===== MATERIAL FOR THIS EXERCISE =====

(** * tiftool: GeoTIFF to 16-bit image conversion

    A shallow embedding of [Tools/tiftool.py] and the properties of its
    numeric core: resize factors, resampled dimensions, the source colour
    step distance and the normalisation to the unsigned 16-bit range.

    Numbers.  The script computes on IEEE doubles and, for a band of an
    integer type, on integers of that type.  Modules [Np], [Tiftool] and
    [Script] model them by exact rationals ([Q]) extended with the three
    special values the division of numpy produces ([PInf], [NInf], [NaN]);
    rounding of the floating-point operations, signed zeros and the width
    of the integer types are not modelled there.  Module [Machine] models
    the two computations whose result depends on them as the machine
    performs them: the product of a dimension by a resize factor, which is
    rounded to a double before it is truncated, and the normalisation of
    an integer band, whose differences wrap around.  Python scalars raise
    on a zero divisor, numpy scalars and arrays return a special value
    instead, and the two are kept apart below. *)

From Stdlib Require Import ZArith QArith Qround Qabs List Bool String Lia Lqa.
From Stdlib Require Import Ascii Qpower.
Import ListNotations.

Local Open Scope Q_scope.

(** ** Python: exceptions and fallible computations *)

Module Py.

Inductive exn : Type :=
| Exception (msg : string)
| ZeroDivisionError
| ValueError
| cv2_error.

Definition result (A : Type) : Type := (exn + A)%type.

Definition ret {A : Type} (a : A) : result A := inr a.
Definition raise {A : Type} (e : exn) : result A := inl e.

Definition bind {A B : Type} (m : result A) (k : A -> result B) : result B :=
  match m with
  | inl e => inl e
  | inr a => k a
  end.

(** [a / b] on Python floats: a zero divisor raises. *)
Definition truediv (a b : Q) : result Q :=
  if Qeq_bool b 0 then raise ZeroDivisionError else ret (a / b).

(** [int(x)] on a float: truncation towards zero. *)
Definition int (x : Q) : Z := Z.quot (Qnum x) (Zpos (Qden x)).

(** [abs(x)]. *)
Definition abs (x : Q) : Q := Qabs x.

End Py.

Notation "x <- m ;; k" := (Py.bind m (fun x => k))
  (at level 61, m at next level, right associativity).
Notation "' p <- m ;; k" := (Py.bind m (fun p => k))
  (at level 61, p pattern, m at next level, right associativity).

(** ** numpy: double scalars, arrays and the element-wise operations *)

Module Np.

(** A double: a finite value or one of the special values. *)
Inductive npfloat : Type :=
| Fin (q : Q)
| PInf
| NInf
| NaN.

Definition Qltb (a b : Q) : bool := negb (Qle_bool b a).

Definition fneg (x : npfloat) : npfloat :=
  match x with
  | Fin a => Fin (- a)
  | PInf => NInf
  | NInf => PInf
  | NaN => NaN
  end.

Definition fadd (x y : npfloat) : npfloat :=
  match x, y with
  | NaN, _ | _, NaN => NaN
  | Fin a, Fin b => Fin (a + b)
  | PInf, NInf | NInf, PInf => NaN
  | PInf, _ | _, PInf => PInf
  | NInf, _ | _, NInf => NInf
  end.

Definition fsub (x y : npfloat) : npfloat := fadd x (fneg y).

(** An infinity with the sign of [a], or [NaN] when [a] is zero. *)
Definition signed_inf (a : Q) : npfloat :=
  if Qltb 0 a then PInf else if Qltb a 0 then NInf else NaN.

Definition fmul (x y : npfloat) : npfloat :=
  match x, y with
  | NaN, _ | _, NaN => NaN
  | Fin a, Fin b => Fin (a * b)
  | Fin a, PInf | PInf, Fin a => signed_inf a
  | Fin a, NInf | NInf, Fin a => signed_inf (- a)
  | PInf, PInf | NInf, NInf => PInf
  | PInf, NInf | NInf, PInf => NInf
  end.

(** Division never raises: a zero divisor gives an infinity, or [NaN]
    for [0 / 0]. *)
Definition fdiv (x y : npfloat) : npfloat :=
  match x, y with
  | NaN, _ | _, NaN => NaN
  | Fin a, Fin b => if Qeq_bool b 0 then signed_inf a else Fin (a / b)
  | Fin _, PInf | Fin _, NInf => Fin 0
  | PInf, Fin b => if Qltb b 0 then NInf else PInf
  | NInf, Fin b => if Qltb b 0 then PInf else NInf
  | _, _ => NaN
  end.

(** [x < y]; every comparison with [NaN] is false. *)
Definition flt (x y : npfloat) : bool :=
  match x, y with
  | NaN, _ | _, NaN => false
  | Fin a, Fin b => Qltb a b
  | _, NInf | PInf, _ => false
  | NInf, _ | Fin _, PInf => true
  end.

(** [np.maximum] and [np.minimum]: a [NaN] operand wins. *)
Definition maximum (x y : npfloat) : npfloat :=
  match x, y with
  | NaN, _ | _, NaN => NaN
  | _, _ => if flt x y then y else x
  end.

Definition minimum (x y : npfloat) : npfloat :=
  match x, y with
  | NaN, _ | _, NaN => NaN
  | _, _ => if flt y x then y else x
  end.

(** [np.clip(x, lo, hi)]. *)
Definition clip (x lo hi : npfloat) : npfloat :=
  minimum (maximum x lo) hi.

(** Rounding to the nearest integer, ties to the even one. *)
Definition Qrint (q : Q) : Z :=
  let f := Qfloor q in
  let r := q - inject_Z f in
  if Qltb r (1 # 2) then f
  else if Qltb (1 # 2) r then (f + 1)%Z
  else if Z.even f then f else (f + 1)%Z.

(** [np.rint]. *)
Definition rint (x : npfloat) : npfloat :=
  match x with
  | Fin q => Fin (inject_Z (Qrint q))
  | _ => x
  end.

(** [x.astype(np.uint16)] on one double: the fractional part is dropped.
    Outside the open interval (-1, 65536), and on the special values, the
    conversion is left undefined by C and numpy returns a
    platform-dependent number: [None]. *)
Definition astype_uint16 (x : npfloat) : option Z :=
  match x with
  | Fin q =>
      if Qltb (-1) q && Qltb q 65536 then Some (Py.int q) else None
  | _ => None
  end.

(** A two-dimensional array: its shape and its samples in row-major
    order. *)
Record ndarray (A : Type) : Type := mk_ndarray {
  nrows : nat;
  ncols : nat;
  samples : list A
}.
Arguments mk_ndarray {A} _ _ _.
Arguments nrows {A} _.
Arguments ncols {A} _.
Arguments samples {A} _.

Definition well_shaped {A : Type} (a : ndarray A) : Prop :=
  List.length (samples a) = (nrows a * ncols a)%nat.

(** An element-wise operation (a scalar operand is broadcast). *)
Definition amap {A B : Type} (f : A -> B) (a : ndarray A) : ndarray B :=
  mk_ndarray (nrows a) (ncols a) (List.map f (samples a)).

Definition Qmin' (a b : Q) : Q := if Qle_bool a b then a else b.
Definition Qmax' (a b : Q) : Q := if Qle_bool a b then b else a.

(** [np.min] and [np.max] over all the samples; the reduction of an
    empty array raises [ValueError]. *)
Definition amin (a : ndarray Q) : Py.result Q :=
  match samples a with
  | [] => Py.raise Py.ValueError
  | x :: l => Py.ret (fold_left Qmin' l x)
  end.

Definition amax (a : ndarray Q) : Py.result Q :=
  match samples a with
  | [] => Py.raise Py.ValueError
  | x :: l => Py.ret (fold_left Qmax' l x)
  end.

End Np.

(** ** GDAL: the part of a dataset the script reads *)

Module Gdal.

(** The sample types of a raster band.  The band of an opened dataset
    always has one of them. *)
Inductive GDALDataType : Type :=
| GDT_Byte | GDT_Int8
| GDT_UInt16 | GDT_Int16
| GDT_UInt32 | GDT_Int32
| GDT_UInt64 | GDT_Int64
| GDT_Float32 | GDT_Float64
| GDT_CInt16 | GDT_CInt32
| GDT_CFloat32 | GDT_CFloat64.

(** [gdal.GetDataTypeSize]: the width of a sample in bits. *)
Definition GetDataTypeSize (t : GDALDataType) : Z :=
  match t with
  | GDT_Byte | GDT_Int8 => 8
  | GDT_UInt16 | GDT_Int16 => 16
  | GDT_UInt32 | GDT_Int32 | GDT_Float32 | GDT_CInt16 => 32
  | GDT_UInt64 | GDT_Int64 | GDT_Float64 | GDT_CInt32 | GDT_CFloat32 => 64
  | GDT_CFloat64 => 128
  end.

(** The six coefficients of the affine transform, indexed 0 to 5. *)
Definition geotransform : Type := (Q * Q * Q * Q * Q * Q)%type.

Definition gt_1 (g : geotransform) : Q :=
  let '(_, w, _, _, _, _) := g in w.

Definition gt_5 (g : geotransform) : Q :=
  let '(_, _, _, _, _, h) := g in h.

(** A single-band dataset. *)
Record Dataset : Type := mk_Dataset {
  GetGeoTransform : geotransform;
  ReadAsArray : Np.ndarray Q;
  DataType : GDALDataType
}.

(** [band.ComputeRasterMinMax()]: the exact extrema of the band.  A raster
    file has at least one pixel, so the error of the empty reduction is not
    reached on a dataset read from a file. *)
Definition ComputeRasterMinMax (d : Dataset) : Py.result (Q * Q) :=
  lo <- Np.amin (ReadAsArray d) ;;
  hi <- Np.amax (ReadAsArray d) ;;
  Py.ret (lo, hi).

End Gdal.

(** ** OpenCV: the size contract of [cv2.resize] *)

Module Cv2.

Section Resize.

(** The interpolated samples of a [rows] by [cols] output; the kernel is
    not part of what is verified here. *)
Variable interpolate : Np.ndarray Q -> nat -> nat -> list Q.

(** [cv2.resize(src, (width, height))]: the output has [height] rows and
    [width] columns; a size that is not positive in both directions is
    refused. *)
Definition resize (src : Np.ndarray Q) (dsize : Z * Z) : Py.result (Np.ndarray Q) :=
  let '(width, height) := dsize in
  if ((0 <? width) && (0 <? height))%Z
  then
    let rows := Z.to_nat height in
    let cols := Z.to_nat width in
    Py.ret (Np.mk_ndarray rows cols (interpolate src rows cols))
  else Py.raise Py.cv2_error.

End Resize.

End Cv2.

(** ** The functions of tiftool.py *)

Module Tiftool.

Import Np.

Section Source.

(** [gdal.Open]: [None] when the file cannot be opened. *)
Variable gdal_Open : string -> option Gdal.Dataset.

Definition get_geotiff_data (geotiff_path : string)
  : Py.result (ndarray Q * Z * Q * Q * Q) :=
  match gdal_Open geotiff_path with
  | None => Py.raise (Py.Exception "Error opening GeoTIFF file.")
  | Some dataset =>
      let geotransform := Gdal.GetGeoTransform dataset in
      let img := Gdal.ReadAsArray dataset in
      let pixel_width := Py.abs (Gdal.gt_1 geotransform) in
      let pixel_height := Py.abs (Gdal.gt_5 geotransform) in
      let color_depth := Gdal.GetDataTypeSize (Gdal.DataType dataset) in
      ' (min_elevation, max_elevation) <- Gdal.ComputeRasterMinMax dataset ;;
      color_step_dist <-
        Py.truediv (max_elevation - min_elevation)
                   (inject_Z (2 ^ color_depth - 1)) ;;
      Py.ret (img, color_depth, pixel_width, pixel_height, color_step_dist)
  end.

End Source.

Definition calculate_resize_factors
  (orig_pixel_width orig_pixel_height new_pixel_size : Q) : Py.result (Q * Q) :=
  resize_factor_x <- Py.truediv orig_pixel_width new_pixel_size ;;
  resize_factor_y <- Py.truediv orig_pixel_height new_pixel_size ;;
  Py.ret (resize_factor_x, resize_factor_y).

Section Resample.

Variable interpolate : ndarray Q -> nat -> nat -> list Q.

Definition resize_image (img : ndarray Q) (resize_factor_x resize_factor_y : Q)
  : Py.result (ndarray Q) :=
  let orig_height := Z.of_nat (nrows img) in
  let orig_width := Z.of_nat (ncols img) in
  let new_width := Py.int (inject_Z orig_width * resize_factor_x) in
  let new_height := Py.int (inject_Z orig_height * resize_factor_y) in
  Cv2.resize interpolate img (new_width, new_height).

End Resample.

(** The number of output steps chosen by [normalize_to_uint16] (its
    if/else on the mode and on the requested step distance). *)
Definition color_range
  (img_min img_max : Q) (new_color_step_dist : npfloat) (use_binary_mode : bool)
  : npfloat :=
  if negb use_binary_mode
     && flt (Fin 0) new_color_step_dist
     && flt new_color_step_dist (Fin 65535)
  then fdiv (Fin (img_max - img_min)) new_color_step_dist
  else Fin 65535.

(** [normalize_to_uint16] up to, and without, the final [astype]: the
    array of doubles that is cast, and the returned step distance. *)
Definition normalize_float
  (img : ndarray Q) (new_color_step_dist : npfloat) (use_binary_mode : bool)
  : Py.result (ndarray npfloat * npfloat) :=
  img_min <- amin img ;;
  img_max <- amax img ;;
  let normalized_img :=
    amap (fun x => fdiv (Fin (x - img_min)) (Fin (img_max - img_min))) img in
  let normalized_img :=
    if use_binary_mode then amap rint normalized_img else normalized_img in
  let color_range :=
    color_range img_min img_max new_color_step_dist use_binary_mode in
  let normalized_img := amap (fun u => fmul u color_range) normalized_img in
  let normalized_img :=
    amap (fun u => fadd (clip u (Fin 0) color_range)
                        (fdiv (fsub (Fin 65535) color_range) (Fin 2)))
         normalized_img in
  let color_step_dist := fdiv (Fin (img_max - img_min)) color_range in
  Py.ret (normalized_img, color_step_dist).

=====

**PROBLEM REQUIREMENTS**
Each line from the beginning of the listing up to the line where "step distance and" appears needs to be given again exactly; please add nothing else.

**RESULT OF THIS TASK**
(** * tiftool: GeoTIFF to 16-bit image conversion

    A shallow embedding of [Tools/tiftool.py] and the properties of its
    numeric core: resize factors, resampled dimensions, the source colour
    step distance and the normalisation to the unsigned 16-bit range.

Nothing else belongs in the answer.